On 08/18/2016 08:28 AM, Ralph Böhme wrote:
> Hi Eric,
> 
> On Wed, Aug 17, 2016 at 05:56:51PM -0600, Eric Eastman via samba wrote:
>> I was testing Samba 4.5rc2 with an existing smb.conf file that I have been
>> using since Samba 4.1.x and found that I cannot access data in the share on
>> Windows 2012 (my AD server), a Windows 2008 client or on a Ubuntu 16.04
>> client.  I built a new version of Samba 4.4.5 using the same procedure as I
>> did for building 4.5rc2 and the 4.4.5 Samba version worked with my smb.conf
>> file.  I then created a very basic smb.conf file and slowly built it up,
>> and by doing testing between 4.4.5 and 4.5rc2, I finally found the line
>> that caused the problem. Here is my cut down smb.conf file:
>>
>> [global]
>> security = ads
>> realm = ERIC.LOCAL
>> workgroup = ERIC
>> netbios name = C1-GW03-T5
>> idmap uid = 500-10000000
>> idmap gid = 500-10000000
>> winbind use default domain = Yes
>> winbind nested groups = Yes
>> map acl inherit = yes
>> vfs objects = acl_xattr streams_xattr
>> acl_xattr:ignore system acls = yes
>> load printers = no
>> printcap name = /dev/null
>>
>> [zzz]
>> path = /zzz
>> writeable = yes
>> browseable = yes
>>
>>
>> The line causing the problem with 4.5rc2 is:
>>   acl_xattr:ignore system acls = yes
> 
> this change was introduced in
> <https://bugzilla.samba.org/show_bug.cgi?id=12028>
> 
> Before explaining the gory details, one question: why are you setting
> this option?
> 
> With the patches from the bugreport the behaviour of vfs_acl_xattr
> changed when "acl_xattr:ignore system acls" is set to yes for the case
> a file or directory lacks the NT ACL xattr (eg when creating files and
> directories on the server).
> 
> Before the change, we would query the system POSIX permissions and map
> them to a NT ACL.
> 
> After the change we sythesize a default NT ACL with just
> 
>   ACL:$uid:ALLOWED/0x0/$mapped_mode
>   ACL:NT Authority\SYSTEM:ALLOWED/0x0/FULL
> 
> As this severly impacts existing setups, we have three options to
> address this:
> 
> 1. Revert it,
> 2. Document it, or
> 3. Do it differently
> 
> 1. Revert it
> 
> Brings back the original problem: not behaving as a Windows server and
> in certain situations unexpectedly exposing system POSIX permissions
> as described in the above bug.
> 
> 2. Document it
> 
> One could argue that this works as designed, so just add a big note to
> the release notes so people are aware of this change.
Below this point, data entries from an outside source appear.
Lemma forward_acyclic n : ¬ tc forward_edge n n.
Proof.
  destruct back_edges_fin as (fin & Hnd & Hall & Ho & _). intros Hcyc.
  assert (Hdown : ∀ u v, tc forward_edge u v → ∀ l1 l2, fin = l1 ++ u :: l2 → v ∈ l2).
  { induction 1 as [u v [He Hn]|u w v [He Hn] Ht IH]; intros l1 l2 Hf; [by eapply Ho|].
    assert (w ∈ l2) as (a & b & ->)%list_elem_of_split by by eapply Ho.
    assert (v ∈ b); [|set_solver]. apply (IH (l1 ++ u :: a) b). rewrite Hf.
    by rewrite <- app_assoc. }
  assert (Hid : n ∈ node_ids).
  { assert (Hlast : ∀ u v, tc forward_edge u v → v ∈ node_ids); [|by apply Hlast in Hcyc].
    induction 1 as [u v [[_ ?] _]|]; done. }
  apply Hall, list_elem_of_split in Hid as (l1 & l2 & Hf).
  specialize (Hdown n n Hcyc l1 l2 Hf). rewrite Hf in Hnd.
  apply NoDup_app in Hnd as (_ & _ & [Hn _]%NoDup_cons). done.
Qed.

Lemma back_edge_cycle u v : (u, v) ∈ back_edges g → wf_edge u v ∧ rtc wf_edge v u.
Proof. destruct back_edges_fin as (fin & _ & _ & _ & Hc). apply Hc. Qed.

(** So every cycle, of any part of the graph, goes through a back-edge. *)
Lemma cycle_back_edge (R : string → string → Prop) n :
  (∀ x y, R x y → wf_edge x y) → tc R n n →
  ∃ u v, (u, v) ∈ back_edges g ∧ R u v ∧ rtc R v u.
Proof.
  intros HR Hc.
  assert (Hsplit : ∀ x y, tc R x y → tc forward_edge x y ∨
    ∃ u v, (u, v) ∈ back_edges g ∧ R u v ∧ rtc R x u ∧ rtc R v y).
  { induction 1 as [x y He|x w y He Ht IH].
    - destruct (decide ((x, y) ∈ back_edges g)); [right; by exists x, y|left].
      apply tc_once. split; auto.
    - destruct (decide ((x, w) ∈ back_edges g)) as [Hb|Hb].
      + right. exists x, w. split_and!; [done|done|done|by apply tc_rtc].
      + destruct IH as [IH|(u & v & Huv & ? & Hwu & Hvy)].
        * left. eapply tc_l; [|done]. split; auto.
        * right. exists u, v. split_and!; [done|done| |done]. by eapply rtc_l. }
  destruct (Hsplit n n Hc) as [Hf|(u & v & Huv & ? & Hnu & Hvn)]; [by apply forward_acyclic in Hf|].
  exists u, v. split_and!; [done|done|]. by etrans.
Qed.
End Analysis.
(* ===== verification/WfActivation.v ===== *)
(** * Activating a workflow node

    [crates/tinyflows/src/engine/build/activation.rs] with the pieces it
    includes ([activation/gates.rs], [activation/input.rs],
    [activation/routing.rs]) and [engine/build/outcome.rs]: what a node's handler
    does between the state it is given and the result it hands the graph
    runtime.

    The node's executor with the timeout race and the postcondition is the
    argument [attempt]: the outcome of each attempt; [Token] is what the checks
    of the cancellation token see and [Interceptor] what the host's hook answers.
    Observers, recorded steps and logs are not modelled. *)

From S2P Require Import Prelude Json GraphTypes Checkpoint Builder.
From S2P Require Import Workflow WfAnalysis WfState WfBuild.

(** ** Routing the result ([activation/routing.rs]) *)

Definition port_targets (groups : list (string * list string)) (port : string) : list string :=
  default [] (snd <$> find_first (λ g, bool_decide (g.1 = port)) groups).

Definition lane_target (h : HandlerData) (lane : LaneContext) (items : list Item) (target : string)
    : RouteTarget :=
  if decide (target ∈ hd_gather_nodes h) then RTNode target
  else RTSend (mkSend target
                 (lane_envelope (lane_origin lane) (lane_index lane) (lane_count lane) items)).

Definition emit_result (h : HandlerData) (lane : option LaneContext) (step : nat) (update : value)
    (port : option string) (items : list Item) : NodeResult value :=
  let emitted := default "main" port in
  match lane with
  | Some lane =>
      let targets :=
        match hd_routing h with
        | Plain => port_targets (hd_plain_targets_by_port h) emitted
        | FanOut targets => targets
        | PortCommand groups => port_targets groups emitted
        end in
      NRCommand (with_update (command_route (lane_target h lane items <$> targets)) update)
  | None =>
      let update := stamp_activation_step update (nd_id (hd_node h)) step in
      match hd_routing h with
      | Plain => NRUpdate update
      | FanOut targets => NRCommand (with_update (command_goto targets) update)
      | PortCommand groups =>
          NRCommand (with_update (command_goto (port_targets groups emitted)) update)
      end
  end.

(** ** Gates ([activation/gates.rs]) *)

(** [v] is an array that lists the string [id]. *)
Definition lists (v : option value) (id : string) : bool :=
  match v >>? as_array with
  | Some l => existsb (λ x, bool_decide (as_str x = Some id)) l
  | None => false
  end.

Definition approved_by_resume (resume : option value) (id : string) : bool :=
  match resume with
  | Some (Bool true) => true
  | Some v => lists (get "approved" v) id
  | None => false
  end.

Definition approved_by_run (state : value) (id : string) : bool :=
  match get "run" state with
  | Some run => lists (get "approvals" run) id || lists (get "trigger" run >>? get "approvals") id
  | None => false
  end.

Definition denied_item (id : string) : Item :=
  item_new (json_object [("error", json_object
    [("message", Str "approval denied"); ("node", Str id); ("denied", Bool true)])]).

(** [Some]: the activation ends here. *)
Definition gates (h : HandlerData) (cancelled : bool) (lane : option LaneContext) (step : nat)
    (resume : option value) (state : value) : option (Result (NodeResult value)) :=
  let id := nd_id (hd_node h) in
  if cancelled then
    let update := items_update id [] None in
    Some (Ok (NRUpdate (match lane with
                        | None => stamp_activation_step update id step
                        | Some _ => update
                        end)))
  else if hd_is_trigger h then Some (Ok (emit_result h lane step (Object []) None []))
  else if gated (hd_node h) then
    if lists (resume >>? get "rejected") id then
      if hd_has_error_edge h then
        Some (Ok (emit_result h lane step (items_update id [denied_item id] (Some "error"))
                    (Some "error") [denied_item id]))
      else Some (Err (GraphErr ("approval gate '" +:+ id +:+
                   "' was denied and has no `error` port to route to")))
    else if approved_by_run state id || approved_by_resume resume id then None
    else
      let payload := if is_null (nd_config (hd_node h)) then Object [] else nd_config (hd_node h) in
      Some (Ok (NRInterrupt (mkInterrupt id id payload)))
  else None.

(** ** Input ([activation/input.rs]) *)

(** The newest step among the slots the back-edges read. *)
Definition latest_step (state : value) (back_incoming : list (string * string)) : option Z :=
  foldl (λ acc e, match node_slot state e.1 >>? get "_activation_step" >>? as_u64 with
                  | Some s => Some (match acc with Some a => Z.max a s | None => s end)
                  | None => acc
                  end) None back_incoming.

Definition re_entry (h : HandlerData) (state : value) : bool :=
  match hd_back_incoming h, node_slot state (nd_id (hd_node h)) with
  | _ :: _, Some slot => negb (is_null slot)
  | _, _ => false
  end.

Definition derive_input (h : HandlerData) (lane_arg : option value) (state : value) : list Item :=
  match lane_arg with
  | Some arg => lane_input (Some arg)
  | None =>
      if re_entry h state
      then collect_input_since state (hd_back_incoming h) (latest_step state (hd_back_incoming h))
      else collect_input state (hd_incoming h)
  end.

(** ** Attempts *)

Inductive NodeControl :=
| CInterrupt (id : string) (payload : value)
| CReenter (after_ms : Z)
| CScatter (lanes : list (list Item)).

(** Diagnostics and transcripts are carried, not read, and are left out. *)
Record NodeOutput := mkOutput {
  out_items : list Item;
  out_port : option string;
  out_meta : option value;
  out_control : option NodeControl
}.

Definition max_attempts (n : Node) : Z :=
  Z.max (default 1 (get "retry" (nd_config n) >>? get "max_attempts" >>? as_u64))%Z 1.

Definition backoff_ms (n : Node) : Z :=
  default 0%Z (get "retry" (nd_config n) >>? get "backoff_ms" >>? as_u64).
Definition exponential (n : Node) : bool :=
  bool_decide ((get "retry" (nd_config n) >>? get "backoff" >>? as_str) = Some "exponential").

(** The wait after the failed attempt number [attempt] (from 0). *)
Definition backoff_delay (n : Node) (attempt : Z) : Z :=
  Z.min
    (if exponential n
     then
       let factor := (2 ^ (attempt mod 2 ^ 32))%Z in
       if decide (factor ≤ u64_max ∧ backoff_ms n * factor ≤ u64_max)%Z
       then backoff_ms n * factor else u64_max
     else backoff_ms n)%Z 60000.

(** What the checks of the cancellation token see: at the node boundary, before
    attempt [i], during the backoff after attempt [i], while waiting to
    re-enter. *)
Record Token := mkToken {
  tk_boundary : bool;
  tk_attempt : nat → bool;
  tk_backoff : nat → bool;
  tk_reenter : bool
}.

Inductive AttemptsEnd :=
| AttemptsCancelled
| Settled (output : option NodeOutput) (last_err : option EngineError).

(** Up to [fuel] attempts from number [i]: the first that succeeds, or the last
    error. *)
Fixpoint attempts (fuel : nat) (n : Node) (token : Token)
    (attempt : nat → result EngineError NodeOutput) (i : nat) (last_err : option EngineError)
    : AttemptsEnd :=
  match fuel with
  | 0 => Settled None last_err
  | S fuel' =>
      if tk_attempt token i then AttemptsCancelled
      else
        match attempt i with
        | Ok out => Settled (Some out) last_err
        | Err e =>
            if bool_decide (0 < backoff_ms n ∧ Z.of_nat (S i) < max_attempts n)%Z &&
               bool_decide (0 < backoff_delay n (Z.of_nat i))%Z && tk_backoff token i
            then AttemptsCancelled
            else attempts fuel' n token attempt (S i) (Some e)
        end
  end.

(** ** Outcomes ([outcome.rs]) *)

Definition on_error (n : Node) : string :=
  default "stop" (get "on_error" (nd_config n) >>? as_str).

(** A lane writes its lane slot, an ordinary activation the node's slot. *)
Definition slot_update (id : string) (lane : option LaneContext) (items : list Item)
    (port : option string) (meta : option value) : value :=
  match lane with
  | Some lane => lane_items_update id lane items port "ok" meta
  | None => items_update_with_meta id items port meta
  end.

Definition scatter_routes (id : string) (targets : list string) (lanes : list (list Item))
    : list RouteTarget :=
  concat (imap (λ index items,
    (λ target, RTSend (mkSend target (lane_envelope id index (length lanes) items))) <$> targets)
    lanes).

Definition finish_execution (f : Fmt) (h : HandlerData) (lane : option LaneContext) (step : nat)
    (token : Token) (output : option NodeOutput) (last_err : option EngineError)
    : Result (NodeResult value) :=
  let id := nd_id (hd_node h) in
  match output with
  | Some out =>
      match out_control out with
      | Some (CInterrupt gate payload) => Ok (NRInterrupt (mkInterrupt gate id payload))
      | Some (CReenter after_ms) =>
          if bool_decide (0 < after_ms)%Z && tk_reenter token
          then Ok (NRUpdate (items_update id [] None))
          else Ok (NRCommand (with_update (command_goto [id])
                 (items_update_with_meta id (out_items out) (out_port out) (out_meta out))))
      | Some (CScatter lanes) =>
          Ok (NRCommand (with_update (command_route (scatter_routes id (hd_plain_targets h) lanes))
                (stamp_activation_step
                   (items_update_with_meta id (out_items out) (out_port out) (out_meta out))
                   id step)))
      | None =>
          Ok (emit_result h lane step
                (slot_update id lane (out_items out) (out_port out) (out_meta out))
                (out_port out) (out_items out))
      end
  | None =>
      match last_err with
      | None => Ok (emit_result h lane step (items_update id [] None) None [])
      | Some e =>
          let item := error_item id (engine_error_to_string f e) in
          if decide (on_error (hd_node h) = "continue") then
            Ok (emit_result h lane step (slot_update id lane [item] None None) None [item])
          else if decide (on_error (hd_node h) = "route") then
            Ok (emit_result h lane step (slot_update id lane [item] (Some "error") None)
                  (Some "error") [item])
          else
            match lane with
            | Some lane =>
                Ok (emit_result h (Some lane) step
                      (lane_items_update id lane [] None "failed"
                         (Some (json_object [("error", Str (engine_error_to_string f e))]))) None [])
            | None => Err (GraphErr (engine_error_to_string f e))
            end
      end
  end.

(** ** Interception ([interception.rs]) *)

Inductive StepAction :=
| StepContinue (state_patch : option value)
| StepReplace (items : list Item) (port : option string)
| StepSkip
| StepFail (message : string)
| StepInterrupt (id : string) (payload : value).

(** What the host's hook answers before the first attempt, given the state and
    the input of the activation, and after the last, given the outcome. *)
Record Interceptor := mkInterceptor {
  hook_before : HandlerData → value → list Item → StepAction;
  hook_after : HandlerData → value → list Item → option NodeOutput → option EngineError → StepAction
}.

Definition empty_output : NodeOutput := mkOutput [] None None None.

(** What the first interception leaves: the state the activation reads, the
    patch to commit with it, and an outcome decided without the executor. *)
Record Prepared := mkPrepared {
  pr_state : value;
  pr_patch : option value;
  pr_output : option NodeOutput;
  pr_error : option EngineError
}.

Definition interrupt_result (h : HandlerData) (id : string) (payload : value) : NodeResult value :=
  NRInterrupt (mkInterrupt id (nd_id (hd_node h)) payload).

Definition intercept_before (hook : option Interceptor) (h : HandlerData) (lane_arg : option value)
    (state : value) : result (NodeResult value) Prepared :=
  match hook with
  | None => Ok (mkPrepared state None None None)
  | Some hook =>
      match hook_before hook h state (derive_input h lane_arg state) with
      | StepContinue None => Ok (mkPrepared state None None None)
      | StepContinue (Some patch) => Ok (mkPrepared (wf_merge state patch) (Some patch) None None)
      | StepReplace items port => Ok (mkPrepared state None (Some (mkOutput items port None None)) None)
      | StepSkip => Ok (mkPrepared state None (Some empty_output) None)
      | StepFail message => Ok (mkPrepared state None None (Some (ECapability message)))
      | StepInterrupt id payload => Err (interrupt_result h id payload)
      end
  end.

Definition intercept_after (hook : option Interceptor) (h : HandlerData) (state : value)
    (input : list Item) (output : option NodeOutput) (last_err : option EngineError)
    : result (NodeResult value) (option NodeOutput * option EngineError) :=
  match hook with
  | None => Ok (output, last_err)
  | Some hook =>
      let error := match output with None => last_err | Some _ => None end in
      let out := default empty_output output in
      match hook_after hook h state input output error with
      | StepContinue _ => Ok (output, last_err)
      | StepReplace items port => Ok (Some (mkOutput items port (out_meta out) None), None)
      | StepSkip => Ok (Some (mkOutput [] (out_port out) (out_meta out) None), None)
      | StepFail message => Ok (None, Some (ECapability message))
      | StepInterrupt id payload => Err (interrupt_result h id payload)
      end
  end.

Definition apply_state_patch (result : NodeResult value) (patch : value) : NodeResult value :=
  match result with
  | NRUpdate update => NRUpdate (wf_merge update patch)
  | NRCommand c =>
      NRCommand (with_update c
        (match cmd_update c with Some update => wf_merge update patch | None => patch end))
  | NRInterrupt i => NRInterrupt i
  end.

(** ** The handler *)

(** The attempts, when the interception has not decided the outcome. *)
Definition run_attempts (n : Node) (token : Token) (attempt : nat → result EngineError NodeOutput)
    (p : Prepared) : AttemptsEnd :=
  match pr_output p, pr_error p with
  | None, None => attempts (Z.to_nat (max_attempts n)) n token attempt 0 None
  | output, last_err => Settled output last_err
  end.

(** One activation: the gates, the input the executor is given, the attempts,
    the result.  [attempt h state input i] is the outcome of attempt [i] (the
    executor, the timeout race and the postcondition). *)
Definition execute (f : Fmt) (token : Token) (hook : option Interceptor)
    (attempt : HandlerData → value → list Item → nat → result EngineError NodeOutput)
    (h : HandlerData) (state : value) (ctx : NodeContext) : Result (NodeResult value) :=
  let lane := lane_context (ctx_send_arg ctx) in
  let lane_arg := match lane with Some _ => ctx_send_arg ctx | None => None end in
  match gates h (tk_boundary token) lane (ctx_step ctx) (ctx_resume ctx) state with
  | Some r => r
  | None =>
      let n := hd_node h in
      match intercept_before hook h lane_arg state with
      | Err interrupted => Ok interrupted
      | Ok p =>
          let state := pr_state p in
          let input := derive_input h lane_arg state in
          match run_attempts n token (attempt h state input) p with
          | AttemptsCancelled => Ok (NRUpdate (items_update (nd_id n) [] None))
          | Settled output last_err =>
              match intercept_after hook h state input output last_err with
              | Err interrupted => Ok interrupted
              | Ok (output, last_err) =>
                  let? result := finish_execution f h lane (ctx_step ctx) token output last_err in
                  Ok (match pr_patch p with
                      | Some patch => apply_state_patch result patch
                      | None => result
                      end)
              end
          end
      end
  end.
As everybody
> reads release notes, there'll be no surprise. :)
> 
> When acl_xattr:ignore system acls is set to yes, we now completely
> ignore the system POSIX permissions. Since bug 11806 we already ignore
> the the system POSIX permissions when setting an NT ACL, we now ignore
> them as well when querying them. So this can be seen as improvement
> because previously our behaviour was inconsistent.
> 
> In some sense "acl_xattr:ignore system acls = yes" works like a
> fictional option "acl_xattr:ignore system permissions = yes".
> 
> Any filesytem object without NT ACL xattr will get default permissions
> matching Windows:
> 
>   ACL:$uid:ALLOWED/0x0/$mapped_mode
>   ACL:NT Authority\SYSTEM:ALLOWED/0x0/FULL
> 
> This affects directories created on the server, like in Eric'c case,
> or when an SMB client creates a file or directory where the parent
> directory has no inheritable ACEs, as described in bug 12028.
> 
> 3. Do it differently
> 
> Implement the fictional option from 2 "acl_xattr:ignore system
> permissions" and only ignore system POSIX permissions when querying
> permissions if this is set. Sing: one more option before you go, to
> the valley below.
> 
> *scratching head* Thoughts?
> 
> Cheerio!
> -slow
> 
Ralph,

I think the current behavior is correct (also tested it against Windows
for comparison).

However, if it breaks things for users, we need a way out for them, and
the only way out that's guaranteed to work in all cases is a
compatibility switch - generate the "old" DACL as default, wrong or
surprising as it may be, to maintain backward compatibility. So that's
an additional "acl_xattr:legacy default acl = yes" param IMHO.

Thanks,
Uri.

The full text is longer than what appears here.